Two Perfect Storms For Iran and N. Korea
North Korea and Iran are getting aid from unexpected allies in the international negotiations over their illicit nuclear weapons programs. Meet the new superpowers of diplomacy: Katrina and Rita.
A decision by the Bush administration not to press for economic sanctions against oil-producing Iran was sealed by the destructive force that the two hurricanes targeted on U.S. refining facilities and the resulting leap in crude oil and gasoline prices.
"We were already moving toward asking the Security Council to do no more than put Iran's nuclear program on its agenda for constant review and prodding," says a senior European official. "The prospect of a call for sanctions driving oil above $100 a barrel seemed to kill any lingering enthusiasm in Washington for such a move now."

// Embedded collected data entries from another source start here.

(** The forest continuum term of the first regime (source lines 416-420) is
    not negative up to the redshifted limit. *)
Lemma continuum_forest_low (a x : R) :
  0 < x <= a -> 0 <= Rpower x 1.2 - Rpower a (-9e-1) * Rpower x 2.1.
Proof.
  intros hx.
  replace 2.1 with (1.2 + 0.9) by lra.
  replace (Rpower a (-9e-1)) with (/ Rpower a 0.9)
    by (unfold Rpower; rewrite <- exp_Ropp; f_equal; lra).
  rewrite Rpower_plus.
  pose proof (@Rle_Rpower_l x a 0.9 ltac:(lra) ltac:(lra)) as hq.
  assert (hP : 0 < Rpower x 1.2) by apply exp_pos.
  assert (hQ : 0 < Rpower x 0.9) by apply exp_pos.
  revert hq hP hQ.
  generalize (Rpower x 1.2) (Rpower x 0.9) (Rpower a 0.9); intros P Q A hq hP hQ.
  assert (hA : 0 < / A) by (apply Rinv_0_lt_compat; lra).
  assert (hle : / A * Q <= 1).
  { apply Rmult_le_reg_l with A; [lra|].
    rewrite <- Rmult_assoc, Rinv_r by lra; lra. }
  nra.
Qed.

(** In the first regime of the fit the optical depth is not negative from the
    rest-frame Lyman limit upwards. *)
Lemma accumulate_nonneg_low (z wi : R) :
  0 < z <= 1 -> 911.8 <= wi -> 0 <= Igm.accumulate z wi 0.
Proof.
  intros hz hwi.
  destruct (Rle_lt_dec (911.8 * (1 + z)) wi) as [hred|hblue];
    [apply accumulate_nonneg; lra|].
  unfold Igm.accumulate, Np.gtb; rewrite NpFacts.ltb_false by lra.
  pose proof (@series_absorbs z wi ltac:(lra)) as hs.
  revert hs; generalize (Igm.lyman_series z wi 0); intros s hs.
  unfold Igm.lyman_continuum, Igm.lamL, Igm.z1DLA, Igm.z1LAF, Igm._pow, Igm._powi.
  rewrite !NpFacts.ltb_true by lra.
  set (x := wi / 911.8).
  assert (hx : 1 <= x < 1 + z) by (unfold x; lra).
  pose proof (@continuum_damped_low (1 + z) x ltac:(lra) ltac:(lra)) as hd.
  pose proof (@continuum_forest_low (1 + z) x ltac:(lra)) as hf.
  assert (ha : (1 + z) ^ 2 <= 4) by nra.
  lra.
Qed.

End IgmContinuum.

(** ** Claims about [compute_igm] *)

Section IgmClaims.

Lemma exp_le_1 (u : R) : u <= 0 -> exp u <= 1.
Proof.
  intros [hu| ->]; [|rewrite exp_0; lra].
  pose proof (exp_increasing u 0 hu) as inc; rewrite exp_0 in inc; lra.
Qed.

Lemma exp_le (u v : R) : u <= v -> exp u <= exp v.
Proof. intros [h| ->]; [left; apply exp_increasing; assumption | lra]. Qed.

(** C5. From the running value [tau] one turn of the loop over the table
    adds the forest term and the damped term of that row, each present
    exactly when [wi < lsj (1 + z)], the forest term with exponent 1.2, 3.7
    or 5.5 and the damped term with exponent 2 or 3; over the whole table
    the terms add up; and for [wi <= 1300 (1 + z)] this sum is what the
    continuum terms are then added to.  (The table of the source has the 39
    rows of the series members 2 to 40.) *)
Theorem lyman_series_terms :
  (forall (z wi tau : R) (row : nat * R),
      Igm.series_row z wi tau row = tau + forest_term z wi row + damped_term z wi row)
  /\ (forall z wi tau : R,
        Igm.lyman_series z wi tau
        = tau + total (map (fun row => forest_term z wi row + damped_term z wi row)
                           (Igm.enumerate 0 Igm.ALAM)))
  /\ (forall z wi tau : R,
        wi <= 1300 * (1 + z) ->
        Igm.accumulate z wi tau = Igm.lyman_continuum z wi (Igm.lyman_series z wi tau))
  /\ length Igm.ALAM = 39%nat.
Proof.
  split; [exact IgmFacts.series_row_terms|]; split; [|split].
  - intros; apply IgmFacts.fold_series.
  - intros z wi tau hwi; unfold Igm.accumulate, Np.gtb.
    rewrite NpFacts.ltb_false by lra; reflexivity.
  - IgmFacts.table; reflexivity.
Qed.
(** A returning run, from the resolution of the output path through the
    reading of the dataset and the loop to the one write. *)
Lemma returning_run_dataset a st st' :
  main a st = (Returned tt, st') →
  ∃ path config dataset_path column_name din rows outs l0 l1 post,
    path ≠ [] ∧
    log st' = log st ++
      (Ev (ResolveOutputFile (output_file a)) (Ok (Some path)) :: l0) ++
      Ev (GetDatasetInfo (evaluation_dataset_name a) config)
        (Ok (dataset_path, column_name))
      :: Ev (ReadCsv dataset_path) (Ok din)
      :: l1 ++
      Ev (ToCsv [(«"prompts"», rows); («"results"», outs)] path false) (Ok tt)
      :: post ∧
    column din column_name = Ok rows ∧
    length outs = length rows ∧
    (csv_reads l0 = [] ∧ csv_writes l0 = [] ∧ generations l0 = 0 ∧
     template_calls l0 = []) ∧
    (csv_reads l1 = [] ∧ csv_writes l1 = [] ∧ generations l1 = length rows ∧
     template_calls l1
     = map (λ row, (row, model_name a, sys_prefix_flag a, finetune_data_path a))
         rows) ∧
    (csv_writes post = [] ∧ generations post = 0 ∧ template_calls post = []).
Proof.
  intros Hrun. apply main_Returned in Hrun
    as (out & st1 & d & pth & st2 & label & p & st3 & pl & pr & st4 & rt & st5
        & rows & st6 & vars & st7 & Hout & Hloc & Hlabel & Hprec & Hq & Hload
        & Hds & Hloop & Hsave).
  apply resolve_output_Returned in Hout as (Hne & l1 & Hl1 & Hq1 & Ho1).
  apply quiet_summary in Hq1 as (Hw1 & Hr1 & Hg1).
  apply outside_loop_summary in Ho1 as (Ht1 & _).
  destruct (emits_Returned _ _ _ _ _ (locate_checkpoints_quiet a) Hloc)
    as (l2 & Hl2 & (Hw2 & Hr2 & Hg2)%quiet_summary).
  destruct (emits_Returned _ _ _ _ _ (locate_checkpoints_outside a) Hloc)
    as (l2' & Hl2' & [Ht2 _]%outside_loop_summary).
  rewrite Hl2 in Hl2'. apply app_inv_head in Hl2' as <-.
  destruct (emits_Returned _ _ _ _ _ (resolve_precision_quiet a) Hprec)
    as (l3 & Hl3 & (Hw3 & Hr3 & Hg3)%quiet_summary).
  destruct (emits_Returned _ _ _ _ _ (resolve_precision_outside a) Hprec)
    as (l3' & Hl3' & [Ht3 _]%outside_loop_summary).
  rewrite Hl3 in Hl3'. apply app_inv_head in Hl3' as <-.
  destruct (emits_Returned _ _ _ _ _ (quantization_plugins_quiet a p) Hq)
    as (l4 & Hl4 & (Hw4 & Hr4 & Hg4)%quiet_summary).
  destruct (emits_Returned _ _ _ _ _ (quantization_plugins_outside a p) Hq)
    as (l4' & Hl4' & [Ht4 _]%outside_loop_summary).
  rewrite Hl4 in Hl4'. apply app_inv_head in Hl4' as <-.
  destruct (emits_Returned _ _ _ _ _ (load_model_quiet a d pth pl pr) Hload)
    as (l5 & Hl5 & (Hw5 & Hr5 & Hg5)%quiet_summary).
  destruct (emits_Returned _ _ _ _ _ (load_model_outside a d pth pl pr) Hload)
    as (l5' & Hl5' & [Ht5 _]%outside_loop_summary).
  rewrite Hl5 in Hl5'. apply app_inv_head in Hl5' as <-.
  apply load_dataset_trace in Hds
    as (config & dataset_path & column_name & din & Hl6 & Hcol).
  unfold generation_loop in Hloop.
  pose proof Hloop as Hloop'. apply loop_Returned in Hloop'
    as (outs' & l7' & _ & Hp' & Hlen & Hl7' & _ & Hr7 & Hg7).
  apply loop_trace in Hloop as (outs & l7 & Hs & Hp & Hl7 & Ht7 & _ & Hw7).
  rewrite Hl7 in Hl7'. apply app_inv_head in Hl7' as <-.
  simpl in Hs, Hp, Hp'. rewrite Hp in Hp'. subst outs'.
  rewrite Hs, Hp in Hsave.
  destruct (emits_Returned _ _ _ _ _ (save_outside rows outs out) Hsave)
    as (l8' & Hl8' & [Ht8 _]%outside_loop_summary).
  apply save_Returned in Hsave as (post & Hl8 & Hw8 & Hg8); [|by rewrite Hlen].
  rewrite Hl8 in Hl8'. apply app_inv_head in Hl8' as <-. simpl in Ht8.
  exists out, config, dataset_path, column_name, din, rows, outs,
    (l1 ++ l2 ++ l3 ++ l4 ++ l5 ++
       [Ev (SeedEverything 1234) (Ok tt);
        Ev (LoadConfig «"configs/infer_modelpath_datasetpath_setting.yaml"»)
          (Ok config)]),
    l7, post.
  split; [done|]. split.
  { rewrite Hl8, Hl7, Hl6, Hl5, Hl4, Hl3, Hl2, Hl1. simpl.
    rewrite <- !app_assoc. simpl. reflexivity. }
  split; [done|]. split; [done|].
  rewrite !csv_reads_app, !csv_writes_app, !generations_app, !template_calls_app.
  rewrite Hw1, Hw2, Hw3, Hw4, Hw5, Hr1, Hr2, Hr3, Hr4, Hr5, Hg1, Hg2, Hg3, Hg4,
    Hg5, Ht1, Ht2, Ht3, Ht4, Ht5.
  done.
Qed.
(** X19. [main] passes a connection on which foreign keys were not
    switched on.  On a database whose fact table is the one [create]
    declares this changes nothing: every id that is inserted was read from
    the table it refers to, so with the check on the function returns the
    same database and prints the same lines. *)
Theorem foreign_key_check_never_rejects (df : DataFrame) (db : database)
    (mv : dict) :
  facts_schema db ->
  insert_into_gone_clients_content int_of_text df true db mv
  = insert_into_gone_clients_content int_of_text df false db mv.
Proof.
  intros Hschema. unfold insert_into_gone_clients_content.
  now apply insert_rows_foreign_keys.
Qed.

(** *** Which exceptions can escape *)

Lemma select_id_total db name col rs cols fks v :
  db !! name = Some {| t_columns := cols; t_foreign_keys := fks;
                       t_rows := rs |} ->
  col ∈ cols -> "id"%string ∈ cols ->
  exists found, select_id db name col v = Ok found.
Proof.
  intros Hdb Hcol Hid. unfold select_id. rewrite Hdb. cbn [t_columns t_rows].
  rewrite !bool_decide_eq_true_2 by assumption. eauto.
Qed.

Lemma resolve_ids_total (mv : dict) db row :
  reference_schema db -> exists found, resolve_ids mv db row = Ok found.
Proof.
  intros ((rs & Hs) & (rt & Ht) & (rg & Hg) & _). unfold resolve_ids.
  edestruct (select_id_total db "students" "student_name") as [[sid|] ->];
    [exact Hs | apply (bool_decide_unpack _); vm_compute; exact I
    | apply (bool_decide_unpack _); vm_compute; exact I | | ];
    cbn [mbind result_bind]; [|eauto].
  edestruct (select_id_total db "teachers" "teacher_name") as [[tid|] ->];
    [exact Ht | apply (bool_decide_unpack _); vm_compute; exact I
    | apply (bool_decide_unpack _); vm_compute; exact I | | ];
    cbn [mbind result_bind]; [|eauto].
  edestruct (select_id_total db "groups" "group_name") as [[gid|] ->];
    [exact Hg | apply (bool_decide_unpack _); vm_compute; exact I
    | apply (bool_decide_unpack _); vm_compute; exact I | | ];
    cbn [mbind result_bind]; eauto.
Qed.
(** * YuiBot: the music cog's playback engine

    A shallow embedding of [core/audio_loader.py] (the resolver adapter
    [YTDLSource.create_source] and the clock [duration_formatted]), of
    [cogs/music.py] (the per-guild [GuildState], the session registry
    [MusicCog.guild_states] and the coroutines of [MusicCog] and
    [MusicControlView]) and of the team draw of [cogs/team.py], followed
    by the properties of the queueing engine and of the draw.

    Python objects that are shared by reference ([GuildState], the voice
    client) live in object stores indexed by address; the dictionary
    [guild_states] and the attribute [guild.voice_client] hold addresses.
    The timers are [asyncio] tasks in a task table.

    The event loop runs one piece of coroutine at a time.  [play] is cut
    at [await YTDLSource.create_source(...)], the one await of the engine
    that waits for the network while the queue is at stake: what comes
    before it and what comes after it are two steps, and anything may
    happen between them.  [queue.put] and [queue.get] never wait (the
    queue is unbounded, and it is read only when it is not empty), and
    connecting, moving and disconnecting the voice client are taken as a
    whole.  The end of a track happens in the player thread: the voice
    client stops playing and [after_playing] submits [play_next] to the
    loop, which runs it in a later step. *)

From Stdlib Require Import Ascii.
From stdpp Require Import gmap strings list pretty.
(** * PDeeF: the compression route of [app.py]

    A shallow embedding of [process_pdf] (the [/process] route) with the
    third-party toolkits (pikepdf, PyMuPDF, Pillow) taken as an interface of
    library calls and the table of file records as a list.  Python exceptions are values of
    an error type and a computation is an outcome together with the trace
    of the toolkit calls it made ([pikepdf.open], [page.get], [pdf.save],
    [fitz.open], [get_images], [extract_image], [Image.open], [resize],
    [image.save], [update_image], [doc.save], ...), each with its outcome.
    Python floats are IEEE-754 binary64 numbers ([SpecFloat], precision 53,
    round to nearest even).  The other routes ([split_final], [download],
    [preview_image]) follow, with pypdf as a second interface. *)

From Stdlib Require Import ZArith List String Ascii Bool Lia.
From Stdlib Require Import Strings.Byte DecimalString.
From Stdlib Require Import Floats.SpecFloat.
From Stdlib Require DecimalNat Lists.Finite.
Import ListNotations.
Local Open Scope string_scope.
Local Open Scope list_scope.
Local Open Scope Z_scope.

(** ** Python values, exceptions and numbers *)

Module Py.

Definition bytes := list byte.

(** The exceptions the route can meet.  [LibraryError] stands for whatever a
    third-party call raises; the others are raised by the interpreter. *)
Inductive exn : Type :=
| LibraryError (origin detail : string)
| UnboundLocalError (name : string)
| KeyError (key : string)
| ZeroDivisionError
| OverflowError
| ValueError.

Inductive result (A : Type) : Type :=
| Ok (a : A)
| Raise (e : exn).
Arguments Ok {A} a.
Arguments Raise {A} e.

Definition rbind {A B} (r : result A) (k : A -> result B) : result B :=
  match r with
  | Ok a => k a
  | Raise e => Raise e
  end.

Definition forget {A} (r : result A) : result unit :=
  match r with
  | Ok _ => Ok tt
  | Raise e => Raise e
  end.

(** binary64 *)
Definition prec : Z := 53.
Definition emax : Z := 1024.

(** A Python number as [image.info["dpi"]] holds it: an [int] (JFIF
    density) or a [float] (PNG, EXIF). *)
Inductive pynum : Type :=
| PyInt (z : Z)
| PyFloat (f : spec_float).

(** [float(z)]: correctly rounded, [OverflowError] beyond the largest float. *)
Definition float_of_int (z : Z) : result spec_float :=
  match binary_normalize prec emax z 0 false with
  | S754_infinity _ => Raise OverflowError
  | f => Ok f
  end.

Definition int_mantissa (z : Z) : spec_float :=
  match z with
  | Z0 => S754_zero false
  | Zpos p => S754_finite false p 0
  | Zneg p => S754_finite true p 0
  end.

(** [a / b] on two ints: the correctly rounded quotient. *)
Definition int_truediv (a b : Z) : result spec_float :=
  if b =? 0 then Raise ZeroDivisionError
  else match SFdiv prec emax (int_mantissa a) (int_mantissa b) with
       | S754_infinity _ => Raise OverflowError
       | f => Ok f
       end.
(** X15: a negative time step passes the bound check of a dataset whose
    declared count is not negative, and counts from the end of the field:
    step [-1] is the last layer. *)
Theorem getMesh_negative_step (self : DataSet) (time_step : Z) (field : list array2) :
  (0 <= time_steps self)%Z →
  data_vars (array self) !! data_var self = Some field →
  (- Z.of_nat (length field) <= time_step < 0)%Z →
  ∃ layer,
    field !! Z.to_nat (Z.of_nat (length field) + time_step) = Some layer ∧
    getMesh self time_step None None None None =
      inr (latitude (array self), longitude (array self), layer).
Proof.
  intros HN Hf Ht.
  destruct (lookup_lt_is_Some_2 field (Z.to_nat (Z.of_nat (length field) + time_step)))
    as [layer Hl]; [lia |].
  exists layer. split; [exact Hl |].
  apply getMesh_whole_inv. split; [lia |]. repeat (split; [done |]).
  exists field. split; [exact Hf |]. now rewrite getitem_negative.
Qed.

Lemma getMesh_negative_step_witness :
  ∃ layer,
    [ Array2 2 [[1; 2]; [3; 4]; [5; 6]]%Q;
      Array2 2 [[7; 8]; [9; 10]; [11; 12]]%Q ] !! Z.to_nat (Z.of_nat 2 + -1) = Some layer ∧
    getMesh u100 (-1) None None None None =
      inr (latitude (array u100), longitude (array u100), layer).
Proof.
  apply (getMesh_negative_step u100 (-1)
           [ Array2 2 [[1; 2]; [3; 4]; [5; 6]]%Q;
             Array2 2 [[7; 8]; [9; 10]; [11; 12]]%Q ]).
  - unfold u100. simpl. lia.
  - vm_compute. reflexivity.
  - simpl. lia.
Defined.

(** ** Visualize, continued *)

Section Directories.



(** X17: [create_dir] is idempotent: after a call that returned, a second
    call for the same directory returns too, makes no directory, leaves the
    set of directories as it is and only logs that the directory already
    exists. *)
Theorem create_dir_idempotent (dir : string) (w w1 : world) :
  Visualize.create_dir dir w = (inr tt, w1) →
  ∃ w2,
    Visualize.create_dir dir w1 = (inr tt, w2) ∧
    dirs w2 = dirs w1 ∧ files w2 = files w1 ∧
    log w2 = log w1 ++
      [Print ("[Visualize-LOG] Directory '" +:+ dir +:+ "' already exists")].
Proof.
  intros E1. pose proof (create_dir_cases dir w) as Hc.
  destruct (mkdir_error w dir) as [e |] eqn:He; [congruence |].
  destruct Hc as (w1' & E1' & Hd1 & Hm1 & Hf1 & _).
  rewrite E1 in E1'. injection E1' as <-.
  pose proof (create_dir_cases dir w1) as Hc. rewrite Hm1, He in Hc.
  destruct Hc as (w2 & E2 & Hd2 & _ & Hf2 & Hl2).
  exists w2. split; [exact E2 |].
  split; [rewrite Hd2, Hd1; set_solver |]. split; [exact Hf2 |].
  rewrite Hl2. unfold create_dir_log.
  destruct (decide (dir ∈ dirs w1)) as [_ | Hout]; [done |].
  exfalso. apply Hout. rewrite Hd1. set_solver.
Qed.

Lemma create_dir_idempotent_witness :
  ∃ w1 w2,
    Visualize.create_dir "/out/test" world0 = (inr tt, w1) ∧
    Visualize.create_dir "/out/test" w1 = (inr tt, w2) ∧
    dirs w2 = dirs w1 ∧ files w2 = files w1 ∧
    log w2 = log w1 ++
      [Print ("[Visualize-LOG] Directory '" +:+ "/out/test" +:+ "' already exists")].
Proof.
  destruct (create_dir_cases "/out/test" world0) as (w1 & E & _).
  destruct (create_dir_idempotent "/out/test" world0 w1 E) as (w2 & H).
  exists w1, w2. split; [exact E | exact H].
Defined.

End Directories.

Lemma prepare_missing_file (time_steps_arg : option (gmap string Z))
    (item : string * string) (self : object) (w : world) :
  files w !! item.2 = None →
  ∃ w', Visualize.prepare time_steps_arg item self w =
          (inl (FileNotFoundError item.2), w').
Proof.
  destruct item as [data_name data_path]. cbn [snd]. intros Hf.
  unfold Visualize.prepare. step. rewrite Hf. eauto.
Qed.

Lemma prepare_missing_count (steps : gmap string Z) (data_name data_path : string)
    (self : object) (w : world) (grid : Dataset) :
  files w !! data_path = Some grid → steps !! data_name = None →
  ∃ w', Visualize.prepare (Some steps) (data_name, data_path) self w =
          (inl (KeyError data_name), w') ∧
        last (log w') = Some (OpenDataset data_path).
Proof.
  intros Hf Hn. unfold Visualize.prepare. step. rewrite Hf, Hn. cbn.
  eexists. split; [reflexivity |]. cbn [log]. apply last_snoc.
Qed.

Lemma init_world0_returns :
  ∃ self w',
    Visualize.__init__ "test" [("u100", "/data/u.grib"); ("v100", "/data/v.grib")]
      "/out" (VStr "vector") (VOpaque "PlateCarree")
      (Some {[ "u100" := 24%Z; "v100" := 12%Z ]}) world0 = (inr self, w').
Proof.
  assert (Hr : match (Visualize.__init__ "test"
                [("u100", "/data/u.grib"); ("v100", "/data/v.grib")]
                "/out" (VStr "vector") (VOpaque "PlateCarree")
                (Some {[ "u100" := 24%Z; "v100" := 12%Z ]}) world0).1 with
               | inr _ => True
               | inl _ => False
               end) by (vm_compute; exact I).
  destruct (Visualize.__init__ _ _ _ _ _ _ _) as [[e | self] w'].
  - destruct Hr.
  - eauto.
Defined.

Section InitProperties.

Variables task_name outputs_dir : string.
Variable data_paths : list (string * string).
Variables mode projection : value.
Variable time_steps_arg : option (gmap string Z).
Variable w : world.

(** What a returned instance is. *)
Lemma init_returned (self : object) (w' : world) :
  Visualize.__init__ task_name data_paths outputs_dir mode projection time_steps_arg w =
    (inr self, w') →
  ∃ w0, files w0 = files w ∧
    for_each data_paths (Visualize.prepare time_steps_arg)
      (attrs_before_loop task_name data_paths outputs_dir projection time_steps_arg) w0 =
      (inr self, w').
Proof.
  pose proof (init_unfold task_name outputs_dir data_paths mode projection
                time_steps_arg w) as Hi.
  destruct (mkdir_error w _) as [e |].
  - destruct Hi as (w1 & _ & _ & ->). discriminate.
  - destruct Hi as (w0 & _ & Hf & _ & ->).
    destruct (ne_str mode "scalar" && ne_str mode "vector"); [discriminate |].
    intros H. exists w0. done.
Qed.

(** X18: the instance [__init__] returns has the eight attributes
    [datasets], [size], [task_name], [time_steps], [projection],
    [out_dir], [frame_dir] and [anim_dir] and no other; [size] is the
    number of paths, [out_dir] is the task name joined to the outputs
    directory, and [frame_dir] and [anim_dir] are ["frame"] and
    ["animation"] joined to [out_dir]. *)
Theorem init_attributes (self : object) (w' : world) :
  Visualize.__init__ task_name data_paths outputs_dir mode projection time_steps_arg w =
    (inr self, w') →
  dom self = {[ "datasets"; "size"; "task_name"; "time_steps"; "projection";
                "out_dir"; "frame_dir"; "anim_dir" ]} ∧
  self !! "size" = Some (VInt (Z.of_nat (length data_paths))) ∧
  self !! "task_name" = Some (VStr task_name) ∧
  self !! "time_steps" = Some (from_option VSteps VNone time_steps_arg) ∧
  self !! "projection" = Some projection ∧
  self !! "out_dir" = Some (VStr (os.path_join outputs_dir task_name)) ∧
  self !! "frame_dir" =
    Some (VStr (os.path_join (os.path_join outputs_dir task_name) "frame")) ∧
  self !! "anim_dir" =
    Some (VStr (os.path_join (os.path_join outputs_dir task_name) "animation")).
Proof.
  intros H. apply init_returned in H as (w0 & _ & H).
  eapply for_each_prepare_catalog in H as (d & -> & _);
    [| apply attrs_before_loop_datasets].
  split.
  - unfold attrs_before_loop. rewrite !dom_insert_L, dom_empty_L. set_solver.
  - rewrite !lookup_insert_ne by done. repeat split.
Qed.

(** X19: in the instance [__init__] returns, the names of [datasets] are
    the names of [data_paths]; the dataset under a name carries that name
    as its [data_var], the grid decoded from a path given for the name,
    and as its step count 1 when no counts were passed and the count
    passed for the name otherwise. *)
Theorem init_catalog (self : object) (w' : world) :
  Visualize.__init__ task_name data_paths outputs_dir mode projection time_steps_arg w =
    (inr self, w') →
  ∃ d, self !! "datasets" = Some (VDatasets d) ∧
    dom d = list_to_set data_paths.*1 ∧
    ∀ name ds, d !! name = Some ds →
      data_var ds = name ∧
      (∃ path, (name, path) ∈ data_paths ∧ files w !! path = Some (array ds)) ∧
      match time_steps_arg with
      | None => time_steps ds = 1%Z
      | Some steps => steps !! name = Some (time_steps ds)
      end.
Proof.
  intros H. apply init_returned in H as (w0 & Hfiles & H).
  eapply for_each_prepare_catalog in H as (d & -> & Hdom & Hent);
    [| apply attrs_before_loop_datasets].
  exists d. split; [apply lookup_insert_eq |]. split.
  - rewrite Hdom, dom_empty_L. set_solver.
  - intros name ds Hds. apply Hent in Hds as [Hds | (Hv & (path & Hin & Hp) & Hc)].
    + rewrite lookup_empty in Hds. discriminate.
    + split; [exact Hv |]. split; [| exact Hc].
      exists path. split; [exact Hin | congruence].
Qed.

North Korea also benefits from nature's violent intervention in power politics. When push came to shove last week in efforts by China to keep the six-party talks in Beijing alive, a distracted White House, engulfed in the human, economic and political disasters created by Katrina and threatened by Rita, had neither the stomach nor the time for new confrontation in Asia.
That left room for diplomats to reach a slippery "agreement" that commits the United States, North Korea, South Korea, China, Japan and Russia to keep on talking, even if only to argue over what they said at their last meeting. Buying time is probably the best outcome available at this point. But the hiatus is not likely to endure.
Don't bother arguing whether North Korea's Kim Jong Il would "keep" the more binding but theoretical accord that the Chinese outlined and that Washington and Pyongyang did not reject immediately. He would not.
The North Korean leader uses his nuclear arsenal as a tool of economic blackmail. He must constantly cheat just enough on his current deal to ensure future payments. Isolated and somewhat loony, Kim is not suicidal. That was the news out of Beijing last week.
So the real debate for U.S. foreign policy is not whether the Bush administration can trust Kim but whether it can trust its four partners in the talks -- or rather induce them to share the costs of renting Kim until history bypasses him, or to help enforce a collective program of punishment if and when he relapses. That is the framework for viewing the next steps to curb Iran's nuclear ambitions as well.
Secretary of State Condoleezza Rice succeeded in making Iran and North Korea, rather than the Bush administration, the focus of attention and blame for the lack of real progress in the separate negotiations. She had enough self-confidence to get out of the way -- to let China take the lead on North Korea and to support Britain, France and Germany on Iran. Keeping those countries implicated in successes or disasters to come is key to reworking a global strategy against proliferation.
As hard as it may be to remember now -- after the administration's frequently shifting rationales for its behavior and the agonies of a misbegotten occupation -- the invasion of Iraq was intended to launch an assertive new doctrine of counterproliferation. It was intended to reshape international behavior and prevent "axis of evil" countries or their allies from using weapons of mass destruction against the United States and its allies.
The nuclear genie was out of the bottle, President Bush was saying in 2002 when he designated Iraq, Iran and North Korea as an axis. What was important was the nature of the regime that had the weapons. That was the key variable for Bush.
But the draining experience of Iraq -- exacerbated by the disastrous hurricane season of 2005 -- leaves the Bush administration less ready and able to take on new confrontations abroad and more ready to give diplomacy and international cooperation new latitude. That was the bigger picture that last week's diplomatic maneuverings helped form.